Collected data entries:
= = = =
(* ===== verification/Coordination.v ===== *)
(** * Coordination: the pure protocol kernel of one active Cell

    Models [crates/cellule-runtime/src/coordination/mod.rs]: the volatile state
    an actor keeps for a Cell (lifecycle, exclusive foreground slot, renewal,
    outstanding publications, pending effects) and the decision each input
    receives. [step] is [CoordinationState::step], one definition per match arm;
    [begin_effect] is the effect-identity allocator with its collision loop.

    The theorems say that fencing is terminal and stops service, that a Cell is
    released only when nothing is in flight, that an effect identity is fresh
    and completes once, that the foreground slot is exclusive, and that the
    lifecycle refines a five-state abstract machine. *)

From Stdlib Require Import ZArith Lia.
From stdpp Require Import base list gmap.
From S2P Require Import Prelude.

Local Open Scope bool_scope.

(** ** Data *)

(*@ coordination/mod.rs 7-14 AdmissionKind *)
Inductive AdmissionKind :=
| Command | Query | Resolve | Migration | LeaseCommand | LeaseQuery.

(*@ coordination/mod.rs 17-19 AdmissionKind::allowed_while_quiescing *)
Definition allowed_while_quiescing (k : AdmissionKind) : bool :=
  match k with LeaseCommand | LeaseQuery | Resolve => true | _ => false end.

(*@ coordination/mod.rs 28-36 CoordinationEffect *)
Inductive CoordinationEffect :=
| Work (kind : AdmissionKind)
| Hydration | Inventory | Compaction | Publication | Proof_ | Renewal.

Module Reject.
(*@ coordination/mod.rs 39-45 RejectReason *)
Inductive RejectReason :=
| NotActive | Fenced | Draining | Busy | PublicationPending.
End Reject.
Abbreviation RejectReason := Reject.RejectReason.

Module Input.
(*@ coordination/mod.rs 48-161 CoordinationInput *)
Inductive CoordinationInput :=
| Admit (kind : AdmissionKind) (admission_matches : bool)
| Lookup
| BeginWork (kind : AdmissionKind) (publisher_ready : bool)
| Schedule (queue_empty publisher_ready publication_blocked lease_live : bool)
| CompleteEffect (effect_id : Z) (effect : CoordinationEffect)
| FinishWork (fenced : bool)
| BeginDrain
| BeginMaintenanceQuiescence
| BeginShutdown
| BeginMigration
| FinishMigration (fenced : bool)
| BeginRenewal (queue_empty publication_idle lease_live : bool)
| FinishRenewal (fenced : bool)
| BeginPublication
| CallerCancel
| FollowerProof (accepted : bool)
| FinishPublication (fenced succeeded : bool)
| BeginHydration (queue_empty publication_idle lease_live : bool)
| BeginInventory (queue_empty publication_idle inventory_unknown refreshing lease_live : bool)
| BeginMaintenanceInventory (refreshing finalizing queue_empty publisher_ready lease_live : bool)
| BeginTransferPreflight (queue_empty publication_idle lease_live : bool)
| ConfirmTransfer
| AbortTransfer
| BeginCompaction (queue_empty publication_idle publisher_ready due lease_live : bool)
| FinishCompaction (fenced : bool)
| FinishHydration (complete stale : bool)
| Fence.
End Input.
Abbreviation CoordinationInput := Input.CoordinationInput.
(** The scan of the file's bytes. *)
(*@ follower/records/scan.rs 318-434 scan_chunk *)
Definition scan_bytes (path : str) (lane : Lane) (limits : Limits) (truncate_suffix : bool) (known : option LaneMemory)
    (bytes : list byte) : LaneResult Scan :=
  scan_loop (length bytes) (len bytes) path lane limits truncate_suffix known bytes [] 0.

(** The bytes a scan leaves in the file. *)
Definition scanned (bytes : list byte) (s : Scan) : list byte :=
  match s.2 with Some n => take (Z.to_nat n) bytes | None => bytes end.
End Scan.

(** * Proofs *)

Section ScanProofs.
Context `{Crc64, Blake3, Lz4Flex}.

(** A frame with the sequence it carries; it is valid in a lane when it inspects to a
    frame of that lane and sequence. *)
Definition Body : Type := Z * list byte.

Definition valid_body (lane : Lane) (limits : Limits) (b : Body) : bool :=
  match inspect_node_frame b.2 limits with
  | Ok f => (Scope.node_sequence (Frame.scope f) =? b.1) && bool_decide (Scope.leader_session (Frame.scope f) = leader lane)
            && (Scope.log_epoch (Frame.scope f) =? epoch lane)
  | Err _ => false
  end.

Definition record_of (b : Body) : list byte := write_record b.1 (blake3 b.2) b.2.
Definition log (bs : list Body) : list byte := concat (map record_of bs).

(** Where the bodies of a chunk lie. *)
Fixpoint locate (path : str) (base : Z) (bs : list Body) : list StoredRecord :=
  match bs with
  | [] => []
  | b :: bs => MkRecord b.1 (blake3 b.2) path (base + RECORD_HEADER_BYTES) (len b.2)
               :: locate path (base + RECORD_HEADER_BYTES + len b.2) bs
  end.

(** No valid record starts here. *)
Definition stops (lane : Lane) (limits : Limits) (tail : list byte) : Prop :=
  forall b rest, valid_body lane limits b = true -> tail <> record_of b ++ rest.

Lemma log_cons b bs : log (b :: bs) = record_of b ++ log bs.
Proof. done. Qed.
Lemma log_single b : log [b] = record_of b.
Proof. unfold log. cbn [map concat]. apply app_nil_r. Qed.
Lemma log_app bs bs' : log (bs ++ bs') = log bs ++ log bs'.
Proof. unfold log. by rewrite map_app, concat_app. Qed.
Lemma len_record b : len (record_of b) = RECORD_HEADER_BYTES + len b.2.
Proof.
  unfold record_of, write_record. rewrite !len_app, !len_to_le, len_array. change (len RECORD_MAGIC) with 4. unfold RECORD_HEADER_BYTES. lia.
Qed.

(** What validity of a body implies of its size and sequence. *)
Lemma valid_body_facts lane limits b : valid_body lane limits b = true ->
  u64_ok b.1 /\ b.1 <> 0 /\ 240 <= len b.2 <= u64_max
  /\ len b.2 <= saturating_add_u64 (max_capture_bytes limits) MAX_NODE_FRAME_HEADER_BYTES.
Proof.
  unfold valid_body. destruct (inspect_node_frame b.2 limits) as [f|e] eqn:E; [|done]. intros Hv.
  apply andb_true_iff in Hv as [[Hs _]%andb_true_iff _]. guards_in Hs.
  apply inspect_frame_Ok in E as ([Hsc _ Hb Hfit He] & Hb2 & Hw & _ & _). rewrite <- Hs, <- Hb2, He, len_app, len_envelope.
  pose proof (header_len_bounds (Frame.scope f) (Frame.first_commit_sequence f)) as Hh. pose proof (len_nonneg (Frame.body f)).
  apply validate_body_Ok in Hb as (Hc & _). unfold validate_scope in Hsc. apply reject_Ok in Hsc as [Hg _].
  unfold saturating_add_u64, MAX_NODE_FRAME_HEADER_BYTES, HEADER_BYTES.
  repeat (apply orb_false_iff in Hg as [Hg ?]). guards. split_and!; try lia; apply Hw.
Qed.

(** ** Headers *)

Definition header_of (s n : Z) (d : Digest) : list byte := RECORD_MAGIC ++ to_le 8 s ++ to_le 8 n ++ as_bytes d.

Lemma record_header b : record_of b = header_of b.1 (len b.2) (blake3 b.2) ++ b.2.
Proof. unfold record_of, write_record, header_of. by rewrite <- !app_assoc. Qed.

Lemma length_header s n d : length (header_of s n d) = Z.to_nat RECORD_HEADER_BYTES.
Proof. unfold header_of. rewrite !length_app, !length_to_le, as_bytes_length. done. Qed.

Lemma parse_header_of s n d : u64_ok s -> s <> 0 -> u64_ok n -> n <> 0 -> parse_record_header (header_of s n d) = Ok (s, n, d).
Proof.
  intros Hs Hs0 Hn Hn0. unfold parse_record_header, header_of. unfold u64_ok, u64_max in *.
  rewrite (take_app_length' RECORD_MAGIC) by done. rewrite bool_decide_eq_false_2 by (by intros []).
  rewrite (drop_app_length' RECORD_MAGIC) by done.
  assert (drop 12 (RECORD_MAGIC ++ to_le 8 s ++ to_le 8 n ++ as_bytes d) = to_le 8 n ++ as_bytes d) as ->
    by (rewrite app_assoc; apply drop_app_length'; by rewrite length_app, length_to_le).
  assert (drop 20 (RECORD_MAGIC ++ to_le 8 s ++ to_le 8 n ++ as_bytes d) = as_bytes d) as ->
    by (rewrite !app_assoc; apply drop_app_length'; by rewrite !length_app, !length_to_le).
  rewrite !(take_app_length' (to_le 8 _)) by (by rewrite length_to_le).
  rewrite array_of_as_bytes, !from_to_le_small by (change (256 ^ Z.of_nat 8) with 18446744073709551616; lia).
  cbn [ok_or mbind result_bind]. by rewrite (proj2 (Z.eqb_neq _ _) Hs0), (proj2 (Z.eqb_neq _ _) Hn0).
Qed.

Lemma parse_header_Ok h s n d : length h = Z.to_nat RECORD_HEADER_BYTES -> parse_record_header h = Ok (s, n, d) ->
  h = header_of s n d /\ u64_ok s /\ u64_ok n /\ n <> 0.
Proof.
  intros Hl. unfold parse_record_header. intros [Hm Hk]%reject_Ok. apply bool_decide_eq_false, dec_stable in Hm.
  apply bind_Ok in Hk as (d' & Hd%ok_or_Ok%array_of_Some & Hk). apply reject_Ok in Hk as [Hz Hk].
  apply orb_false_iff in Hz as [_ Hn0]. guards_in Hn0.
  apply Ok_inj in Hk. injection Hk as <- <- <-. change (Z.to_nat RECORD_HEADER_BYTES) with 52%nat in Hl.
  assert (length (take 8 (drop 4 h)) = 8%nat) as L1 by (rewrite length_take, length_drop; lia).
  assert (length (take 8 (drop 12 h)) = 8%nat) as L2 by (rewrite length_take, length_drop; lia).
  pose proof (from_le_bound (take 8 (drop 4 h))) as B1. pose proof (from_le_bound (take 8 (drop 12 h))) as B2.
  rewrite L1 in B1. rewrite L2 in B2. change (256 ^ Z.of_nat 8) with 18446744073709551616 in *.
  split; [|unfold u64_ok, u64_max; split_and!; try lia; done].
  pose proof (to_from_le (take 8 (drop 4 h))) as E1. rewrite L1 in E1.
  pose proof (to_from_le (take 8 (drop 12 h))) as E2. rewrite L2 in E2.
  unfold header_of. rewrite <- Hm, E1, E2, Hd.
  rewrite <- (take_drop 4 h) at 1. f_equal. rewrite <- (take_drop 8 (drop 4 h)) at 1. f_equal. rewrite drop_drop.
  rewrite <- (take_drop 8 (drop (4 + 8) h)) at 1. f_equal. by rewrite drop_drop.
Qed.

(** ** One turn *)

(** A valid record is accepted, or refused for good by a witness that it contradicts. *)
Lemma check_record_any lane limits known b : valid_body lane limits b = true ->
  check_record lane limits known b.1 (blake3 b.2) b.2 = Accept
  \/ exists e, check_record lane limits known b.1 (blake3 b.2) b.2 = Fatal e /\ known <> None.
Proof.
  intros Hv. unfold valid_body in Hv. unfold check_record.
  lazymatch goal with |- (if ?u then _ else _) = _ \/ _ => destruct u end; [by left|].
  destruct (inspect_node_frame b.2 limits) as [f|e] eqn:E; [|done].
  pose proof (inspect_frame_Ok _ _ _ E) as (_ & He & _). unfold frame_digest. rewrite He.
  rewrite bool_decide_eq_false_2 by (by intros []). apply andb_true_iff in Hv as [[Hs Hl]%andb_true_iff Hep].
  apply bool_decide_eq_true in Hl. rewrite Hs, Hep, (bool_decide_eq_false_2 (_ <> leader lane)) by (by intros Hn).
  cbn [negb orb]. destruct known as [m|]; [|by left]. case_match; [|by left]. right. by eexists.
Qed.

Lemma check_record_cold lane limits s d e : check_record lane limits None s d e = Accept ->
  d = blake3 e /\ valid_body lane limits (s, e) = true.
Proof.
  unfold check_record, valid_body. cbn [verified_record mbind option_bind is_some_and snd fst].
  destruct (inspect_node_frame e limits) as [f|] eqn:E; [|done].
  pose proof (inspect_frame_Ok _ _ _ E) as (_ & He & _). unfold frame_digest. rewrite He.
  case_match eqn:Ed; [done|]. apply bool_decide_eq_false, dec_stable in Ed. case_match eqn:Es; [done|]. intros _.
  split; [done|]. apply orb_false_iff in Es as [[Es El]%orb_false_iff Ep]. apply negb_false_iff in Es, Ep.
  rewrite Es, Ep. apply bool_decide_eq_false, dec_stable in El. by rewrite bool_decide_eq_true_2.
Qed.
(** ** The cached index *)

(*@ follower/records/scan.rs 156-178 lane_memory *)
Definition lane_memory (index : OrdMap StoredRecord) (open_records : list StoredRecord) : M LaneMemory :=
  bytes ← lift (index_bytes (len index));
  used ← gets index_used;
  '(used, r) ← lift (Reservation.new used bytes);
  _ ← modify (set_index_used used);
  mret (MkMemory lane limits index (sequence <$> head open_records) (sequence <$> last open_records) r false 0).

Fixpoint sync_files (names : list str) : M unit :=
  match names with
  | [] => mret tt
  | name :: names => i ← open_file name; _ ← sync_data i; sync_files names
  end.

(*@ follower/records/scan.rs 218-243 persist_lane_records *)
Definition persist_lane_records (index : OrdMap StoredRecord) (open_records : list StoredRecord) : M unit :=
  _ ← sync_files (sort_by bytes_compare (remove_dups (map path (map snd index ++ open_records))));
  dir ← gets (fun w => chunks (disk w));
  match dir with Some _ => sync_directory | None => mret tt end.

Definition witnessed (index : OrdMap StoredRecord) (original : Z * StoredRecord) : bool :=
  is_some_and (fun r => bool_decide (digest r = digest original.2) && (length_of r =? length_of original.2)) (om_lookup original.1 index).

(*@ follower/records/scan.rs 180-216 reconcile_lane_memory *)
Definition reconcile_lane_memory : M unit :=
  m ← the_memory;
  index ← scan_lane (Some m);
  if negb (forallb (witnessed index) (om_filter (fun s => covered_through m <? s) (records m)))
  then throw (node_error "follower lane lost an uncovered indexed frame")
  else
    open_records ← scan_chunk OPEN_LOG true (Some m);
    _ ← (if needs_reconciliation m then persist_lane_records index open_records else mret tt);
    bytes ← lift (index_bytes (len index));
    used ← gets index_used;
    '(used, r) ← lift (Reservation.resize_to used (FollowerRecords.index m) bytes);
    _ ← modify (set_index_used used);
    put_memory (MkMemory (mlane m) (mlimits m) index (sequence <$> head open_records) (sequence <$> last open_records)
                  r false (covered_through m)).

(*@ follower/records/append.rs 228-241 expected_open_bytes *)
Definition expected_open_bytes (m : LaneMemory) : LaneResult Z :=
  match open_last m with
  | Some s =>
      r ← ok_or (om_lookup s (records m)) (node_error "follower open record is missing");
      ok_or (checked_add_u64 (offset r) (length_of r)) (node_error "follower open byte count overflow")
  | None => Ok 0
  end.

(*@ follower/records/scan.rs 309-317 read_watermark *)
Definition read_watermark (marker : option file) (invalid : string) : M Z := fallible
  match marker with
  | None => throw LaneErr.NotFound
  | Some f => if (length (content f) =? 8)%nat then mret (from_le (content f)) else throw (node_error invalid)
  end.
= = = =
Starting from the top of the records and ending at the line that contains "released only when", repeat each line exactly and return only those lines.

(* ===== verification/Coordination.v ===== *)
(** * Coordination: the pure protocol kernel of one active Cell

    Models [crates/cellule-runtime/src/coordination/mod.rs]: the volatile state
    an actor keeps for a Cell (lifecycle, exclusive foreground slot, renewal,
    outstanding publications, pending effects) and the decision each input
    receives. [step] is [CoordinationState::step], one definition per match arm;
    [begin_effect] is the effect-identity allocator with its collision loop.

    The theorems say that fencing is terminal and stops service, that a Cell is
    released only when nothing is in flight, that an effect identity is fresh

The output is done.